Method 2: Adding Network Isolation for Specific App Using Win8's Built-in Debug Command Set

Windows 8 has a built-in command line tool for Modern Apps developers to diagnose the network. questionable. We can use it to add some Modern APPS to the network isolation exclusion list:

Here we use the LoopbackExempt parameter to achieve our needs. For this parameter, its use also has specific secondary parameters that need to be specified.

The program help is very clear, so I won’t go into details here. Here, I want to remind everyone that because the AppContainer or the SID of the package is hard to find (requires the registry), I personally recommend that you use –n=[Name] to operate the network isolation through the AppContainer or package name. Exemption. Because the way to get the name is very simple, as long as you open the %LocalAppData%\\Packages path, the names of the following folders are the names of the various Modern APPS, which are available for easy copying and pasting.

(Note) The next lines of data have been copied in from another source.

(** * Scope validation of the BrighterScript analysis engine

    A shallow embedding of [src/Scope.ts] (class [Scope]) and of the
    descriptor scope built on it (class [XmlScope]), followed by the
    properties proved about them.

    Conventions of the embedding.
    - A JavaScript object used as a dictionary is a [JsObj]: a finite map
      together with the list of its keys in insertion order, which is the
      order a [for ... in] loop visits them in.
    - A scope object is identified by its name: the program keeps its scopes
      in a registry keyed by name, and every diagnostic only ever reads
      [scope.name]. The comparison [container.scope === this] is the
      comparison of the two names.
    - Methods that push onto [this.diagnostics] are functions returning the
      diagnostics pushed, in the order they are pushed.
    - Methods that mutate scopes are functions on a [World], the heap of the
      scope objects of one program; [None] is a run that did not finish
      (a thrown [TypeError] or an exhausted recursion budget) or a call on
      a name that is no scope of the program.
    - A collaborator whose code is not among the sources is either a field
      of the class [Collaborators], about which nothing is assumed, or a
      definition marked as modelled from the spec.
    - [toLowerCase] lowers the ASCII letters and leaves every other byte
      alone (identifiers of the language are ASCII). *)

From stdpp Require Import base option list strings gmap pretty.
From Stdlib Require Import Ascii String.

Local Open Scope string_scope.
Local Open Scope list_scope.
Set Warnings "-register-all".
(** * scraper_tool: the article scraper of [app.py]

    A shallow embedding of the link classifier ([LinkExtractor]), the markup
    reducer ([HTMLTextExtractor]), the crawl ([scrape_articles]) and the
    HTTP endpoint ([scrape]), with the properties the specification states
    about them.

    Python [str] values are modelled as [string]; a character is a code
    point below 256.  Python integers are [Z].  The libraries the program
    calls ([html.parser], [urllib.parse], the HTTP session) are interfaces
    ([HtmlLib], [UrlLib], [HttpLib]): every property holds whatever they
    compute, and module [Fixture] gives one instance of each, with a small
    site, to run the program on.  The exceptions these calls can raise are
    a fourth interface, [Raises]; module [Exc] gives the classifier and
    the crawl with them. *)

From Stdlib Require Import String Ascii List ZArith Lia Bool Arith.
Import ListNotations.
Open Scope list_scope.
Open Scope string_scope.

(** ** Python string primitives *)

Module PyStr.

(** [str.isspace] on one character, which is also what the pattern [\s]
    matches: tab to carriage return, the four separators 28..31, the
    space, NEL (133) and the no-break space (160). *)
Definition isspace (c : ascii) : bool :=
  let n := nat_of_ascii c in
  (((9 <=? n) && (n <=? 13)) || ((28 <=? n) && (n <=? 32))
   || (n =? 133) || (n =? 160))%nat.

(** [str.lower] on one character: A..Z and the capital letters 192..222
    of the upper half, the multiplication sign 215 apart. *)
Definition lower_char (c : ascii) : ascii :=
  let n := nat_of_ascii c in
  if (((65 <=? n) && (n <=? 90))
      || ((192 <=? n) && (n <=? 222) && negb (n =? 215)))%nat
  then ascii_of_nat (n + 32) else c.

Fixpoint lower (s : string) : string :=
  match s with
  | EmptyString => EmptyString
  | String c r => String (lower_char c) (lower r)
  end.
(** * Nearby-Events-Web-App: the response-normalisation handlers of [main.py]

    The Flask application proxies three routes to the Ticketmaster discovery
    API and reshapes the vendor's JSON into a smaller dictionary.  This file
    embeds the three handlers ([search], [card1], [card2]) as Rocq functions
    over Python values and proves the properties the specification states
    about them.

    Conventions of the embedding:
    - a decoded JSON document is a Python value ([value]); dictionaries
      are finite maps with string keys ([gmap string value]), which is
      what Python's dictionary equality observes;
    - a raised exception is a value of [result] ([Raise e]); statements
      are sequenced with the error monad, left to right as Python
      evaluates them;
    - a [string] is a sequence of characters, each [ascii] standing for one
      character of the Python [str];
    - the outbound HTTP call is a function from the URL to the decoded
      payload, or to the exception [requests.get] / [response.json] raise;
    - [json.dumps(data)] and [json.loads(response_dump)] bind two names no
      statement reads, and cannot raise on a decoded payload: the handlers
      below start at the first statement that reads [data]. *)

From stdpp Require Import gmap strings list fin_maps pretty.

Set Warnings "-register-all".

Open Scope string_scope.

(** ** Python values and exceptions *)

(** What [response.json()] can produce.  A float is kept as the text
    [repr] prints for it, which is also what [str] prints. *)
Inductive value :=
  | VNone
  | VBool (b : bool)
  | VInt (n : Z)
  | VFloat (repr : string)
  | VStr (s : string)
  | VList (l : list value)
  | VDict (m : gmap string value).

As you can see from the figure, it is not difficult to identify which Modern App in the start screen corresponds to the App, because the part of the folder is the name of the program. For example, we can see the last one, "WinStore_cw5n1h2txyewy", which is undoubtedly the internal name of the "App Store" application.

Here, we assume that the default proxy server is broken now, I set up the LAN proxy in the desktop environment, then I need to use the app store to update several of my applications, then I will To add a network quarantine exemption: Execute "CheckNetIsolation.exe LoopbackExempt -a -n=WinStore_cw5n1h2txyewy" to add the app store to the exempt list.

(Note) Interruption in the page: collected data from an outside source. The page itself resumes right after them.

(** The grouping loop, from any well-formed start. *)
Lemma group_loop_spec (l : list A) : forall d,
  well_grouped key d ->
  let d' := fold_left (fun d x => dict_append eqb d (key x) x) l d in
  well_grouped key d'
  /\ (forall x, In x l -> exists xs, In (key x, xs) d' /\ In x xs)
  /\ (forall k xs, In (k, xs) d -> exists xs', In (k, xs') d' /\ incl xs xs')
  /\ (forall k xs x, In (k, xs) d' -> In x xs ->
      In x l \/ exists xs0, In (k, xs0) d /\ In x xs0).
Proof.
  induction l as [|a l IH]; intros d Hd; cbn.
  - split; [exact Hd|]. split; [intros x []|]. split.
    + intros k xs H. exists xs. split; [exact H | apply incl_refl].
    + intros k xs x H Hx. right. exists xs. auto.
  - destruct (IH _ (dict_append_well_grouped d a Hd)) as (H1 & H2 & H3 & H4).
    split; [exact H1|]. split; [|split].
    + intros x [<-|Hx]; [|apply H2; exact Hx].
      destruct (dict_append_adds d (key a) a) as (xs & Hin & Ha).
      destruct (H3 _ _ Hin) as (xs' & Hin' & Hincl).
      exists xs'. split; [exact Hin' | apply Hincl; exact Ha].
    + intros k xs H.
      destruct (dict_append_keeps d (key a) a _ _ H) as (xs1 & Hin1 & Hincl1).
      destruct (H3 _ _ Hin1) as (xs' & Hin' & Hincl').
      exists xs'. split; [exact Hin'|].
      intros y Hy. apply Hincl', Hincl1, Hy.
    + intros k xs x H Hx.
      destruct (H4 _ _ _ H Hx) as [Hl|(xs0 & Hin0 & Hx0)]; [left; right; exact Hl|].
      apply dict_append_in_inv in Hin0.
      destruct Hin0 as [Hin0|(-> & xs1 & -> & Hxs1)].
      * right. exists xs0. auto.
      * apply in_app_or in Hx0. destruct Hx0 as [Hx0|[<-|[]]].
        -- destruct Hxs1 as [->|Hxs1]; [destruct Hx0|].
           right. exists xs1. auto.
        -- left. left. reflexivity.
Qed.

Lemma well_grouped_nil : well_grouped key (@nil (K * list A)).
Proof. split; [constructor | intros k xs []]. Qed.

Lemma group_by_well_grouped l : well_grouped key (group_by eqb key l).
Proof. apply (group_loop_spec l [] well_grouped_nil). Qed.

Lemma group_by_complete l x :
  In x l -> exists xs, In (key x, xs) (group_by eqb key l) /\ In x xs.
Proof. apply (group_loop_spec l [] well_grouped_nil). Qed.

Lemma group_by_sound l k xs x :
  In (k, xs) (group_by eqb key l) -> In x xs -> In x l /\ key x = k.
Proof.
  intros H Hx. split.
  - destruct (group_loop_spec l [] well_grouped_nil) as (_ & _ & _ & H4).
    destruct (H4 _ _ _ H Hx) as [Hl|(xs0 & [] & _)]. exact Hl.
  - destruct (group_by_well_grouped l) as [_ Hgr].
    apply (Hgr _ _ H). exact Hx.
Qed.

Lemma group_by_nonempty l k xs :
  In (k, xs) (group_by eqb key l) -> xs <> [].
Proof.
  intros H. destruct (group_by_well_grouped l) as [_ Hgr]. apply (Hgr _ _ H).
Qed.
End GroupByFacts.

(** ** Fuzzy grouping *)

Lemma name_in_iff name names : EntityResolver.name_in name names = true <-> In name names.
Proof. apply (existsb_eqb_in String.eqb String.eqb_eq). Qed.

Lemma name_in_false name names :
  EntityResolver.name_in name names = false <-> ~ In name names.
Proof.
  rewrite <- name_in_iff. destruct (EntityResolver.name_in name names); split;
    congruence.
Qed.

Section ClusterFacts.
Context {F : Fuzz}.
Variable threshold : Q.
Variable entities : list Entity.

Lemma unique_names_nodup : NoDup (names_of entities).
Proof. apply (group_by_well_grouped String.eqb ent_name String.eqb_eq entities). Qed.

Lemma bucket_holds e :
  In e entities -> In e (EntityResolver.bucket (name_buckets entities) (ent_name e)).
Proof.
  intros He.
  destruct (group_by_complete String.eqb ent_name String.eqb_eq entities e He)
    as (xs & Hin & Hx).
  unfold EntityResolver.bucket.
  rewrite (in_dict_get String.eqb String.eqb_eq (name_buckets entities) _ xs
             unique_names_nodup Hin).
  exact Hx.
Qed.

Lemma bucket_sound name e :
  In e (EntityResolver.bucket (name_buckets entities) name) ->
  In e entities /\ ent_name e = name.
Proof.
  unfold EntityResolver.bucket.
  destruct (dict_get String.eqb (name_buckets entities) name) as [xs|] eqn:E; [|intros []].
  apply (dict_get_in String.eqb String.eqb_eq) in E.
  apply (group_by_sound String.eqb ent_name String.eqb_eq entities _ _ _ E).
Qed.

Lemma name_is_unique_name e : In e entities -> In (ent_name e) (names_of entities).
Proof.
  intros He.
  destruct (group_by_complete String.eqb ent_name String.eqb_eq entities e He)
    as (xs & Hin & _).
  apply (in_map fst) in Hin. exact Hin.
Qed.

Lemma in_similar_unused used name other :
  In other (EntityResolver.similar_unused_names threshold (names_of entities) used name)
  <-> In other (names_of entities) /\ ~ In other used /\ similar_enough threshold name other = true.
Proof.
  unfold EntityResolver.similar_unused_names.
  rewrite filter_In, andb_true_iff, negb_true_iff, name_in_false. reflexivity.
Qed.
(** * StatGuy: the team / conference-history import

    A shallow embedding of [import/import_team_history.py]: the season
    snapshots fetched from the statistics API, the backward conference
    resolver ([build_conference_history] with its forward scan
    [find_eventual_conference]), the gap-year filler ([fill_gap_years]) and
    the driver [main], together with the properties the design document
    states about them.

    Python values are modelled as follows.
    - A team dictionary returned by the API is a record [team]; a field read
      with [.get] is an [option] ([None] for a missing or null field).
    - [all_seasons_data] (season -> list of teams) is a [gmap Z (list team)]:
      the script only tests membership and reads by key.
    - [team_id_map], [teams_by_source], [id_to_source] and [all_teams_map] are
      iterated, so they are insertion-ordered association lists ([dict]).
    - The logger, the tables of the datastore and the requests sent to the
      API and to the datastore form the [world] threaded through a state and
      exception monad [M].

    What only reaches the terminal is left out: [Logger.info],
    [Logger.print_summary], the traceback printed by [main] and the
    per-season counters [season_processed] and [season_skipped], which are
    only printed. *)

From stdpp Require Import gmap strings list sorting.

Local Open Scope Z_scope.
#[local] Set Warnings "-clear-no-such-hyp".

(** ** Data model *)

(** One element of the list returned by [GET /teams?season=...]. Only the
    fields the script branches on are kept; [school] stands for the
    descriptive columns that [upsert_teams] copies verbatim. *)
Record team := Team {
  sourceId : option string;
  conferenceId : option Z;
  school : option string
}.

(** One element of the list returned by [GET /conferences]. *)
Record conference := Conference {
  conf_id : Z;
  conf_name : string
}.

(** A row of the table [team_conference_history]. *)
Record history_row := HistoryRow {
  h_team_id : Z;
  h_season : Z;
  h_conference_id : option Z;
  h_existed : bool
}.

(** A row of the table [teams]: the generated primary key, the conflict
    target [source_id] and the columns written by [upsert_teams]. *)
Record team_row := TeamRow {
  t_id : Z;
  t_source_id : option string;
  t_school : option string;
  t_last_active_season : Z
}.

Global Instance team_eq_dec : EqDecision team.
Proof. solve_decision. Defined.
Global Instance conference_eq_dec : EqDecision conference.
Proof. solve_decision. Defined.
Global Instance history_row_eq_dec : EqDecision history_row.
Proof. solve_decision. Defined.
Global Instance team_row_eq_dec : EqDecision team_row.
Proof. solve_decision. Defined.

(** ** Python helpers *)

(** [range(start, stop)]. *)
Definition range (start stop : Z) : list Z := seqZ start (stop - start).

(** [range(start, stop, -1)]: from [start] down to [stop + 1]. *)
Definition range_down (start stop : Z) : list Z :=
  reverse (seqZ (stop + 1) (start - stop)).

(** Truthiness of a string read with [.get]: [None] and the empty string
    are falsy. *)
Definition truthy (o : option string) : option string :=
  match o with
  | Some s => if decide (s = "") then None else Some s
  | None => None
  end.

(** Insertion-ordered dictionaries. *)
Definition dict (K V : Type) := list (K * V).

Fixpoint dict_get {K V} `{EqDecision K} (k : K) (d : dict K V) : option V :=
  match d with
  | [] => None
  | (k', v) :: d' => if decide (k' = k) then Some v else dict_get k d'
  end.

(** [d[k] = v]: an existing key keeps its position. *)
Fixpoint dict_set {K V} `{EqDecision K} (k : K) (v : V) (d : dict K V) : dict K V :=
  match d with
  | [] => [(k, v)]
  | (k', v') :: d' =>
      if decide (k' = k) then (k, v) :: d' else (k', v') :: dict_set k v d'
  end.

(** [d[k].append(x)] on a [defaultdict(list)]. *)
Definition dict_append {K A} `{EqDecision K} (k : K) (x : A)
    (d : dict K (list A)) : dict K (list A) :=
  dict_set k (default [] (dict_get k d) ++ [x]) d.

(** [min] and [max] of a list of seasons ([None] on the empty list, where
    Python raises). *)
Definition list_min (l : list Z) : option Z :=
  match l with [] => None | x :: l' => Some (foldr Z.min x l') end.
Definition list_max (l : list Z) : option Z :=
  match l with [] => None | x :: l' => Some (foldr Z.max x l') end.

(** ** The forward scan *)

(** [[t for t in teams if t.get('sourceId') == team_source_id]]. *)
Definition entries_of (team_source_id : string) (teams : list team) : list team :=
  filter (λ t, sourceId t = Some team_source_id) teams.

(** The body of the loop of [find_eventual_conference], over the seasons
    still to visit. *)
Fixpoint scan_future (team_source_id : string) (all_seasons_data : gmap Z (list team))
    (future : list Z) : option Z :=
  match future with
  | [] => None
  | future_season :: later =>
      match all_seasons_data !! future_season with
      | None => scan_future team_source_id all_seasons_data later
      | Some teams =>
          match entries_of team_source_id teams with
          | [t] => conferenceId t
          | [] => None
          | _ => scan_future team_source_id all_seasons_data later
          end
      end
  end.

Definition find_eventual_conference (team_source_id : string) (start_season : Z)
    (all_seasons_data : gmap Z (list team)) : option Z :=
  scan_future team_source_id all_seasons_data (range (start_season + 1) 2026).

(** ** The logger, the requests and the world *)

(** The messages kept by [Logger.warning] and [Logger.error]; the text of
    the caught exception, which the script appends, is left out.
    [Logger.info] only prints and is not modelled. *)
Inductive message :=
| NoTeamId (source_id : string) (season : Z)
| NoEventual (source_id : string) (season : Z)
| AllMatchEventual (source_id : string) (season : Z) (eventual_conf : Z)
| OrphanedConferences (orphaned : gset Z)
| FetchConferencesFailed
| FetchTeamsFailed (season : Z)
| UpsertConferenceFailed (name : string)
| UpsertTeamFailed (school : option string) (source_id : string)
| ClearHistoryFailed
| InsertHistoryFailed (source_id : string) (season : Z)
| InsertGapFailed (team_id : Z) (season : Z)
| FatalError.

Global Instance message_eq_dec : EqDecision message.
Proof. solve_decision. Defined.

Record Logger := MkLogger {
  warnings : list message;
  errors : list message;
  stats : gmap string nat
}.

To verify the list of exemptions, we can use the "CheckNetIsolation.exe LoopbackExempt -a -s" command:

To delete an exemption, change the -a parameter in the exempted command For -d, to quickly clear the contents of the list, execute "CheckNetIsolation.exe LoopbackExempt -c".

Comparing the above two methods, I personally recommend that you use the second method. There are two reasons:

First, in the Group Policy method, the proxy port of the proxy server cannot be specified for the isolated network. Therefore, applications that use non-80 ports may still not work properly. For example, when the app store is set up in this way, it can only browse the app, update the software, and download the software.

Second, the use of CheckNetIsolation allows you to easily control and review the exemption situation, and there is no port limitation, the program function is completely normal. Moreover, for IT professionals, this can be integrated into the code, and the code can be reused for automated control.

In the second way, it is recommended that you use the form -n=[AppName] to add a delete exemption than to use -p=[APPSID] not only better than the convenience mentioned above, but also, like A special Modern App like Store, which has no corresponding SID displayed under HKCU\\Software\\Classes\\Local Settings\\Software\\Microsoft\\Windows\\CurrentVersion\\AppContainer\\Mappings in the registry. After adding the Store exemption by name and reviewing the exemption list, we found that the store's SID=S-1-15-2-2608634532-1453884237-1118350049-1925931850-670756941-1603938316-3764965493.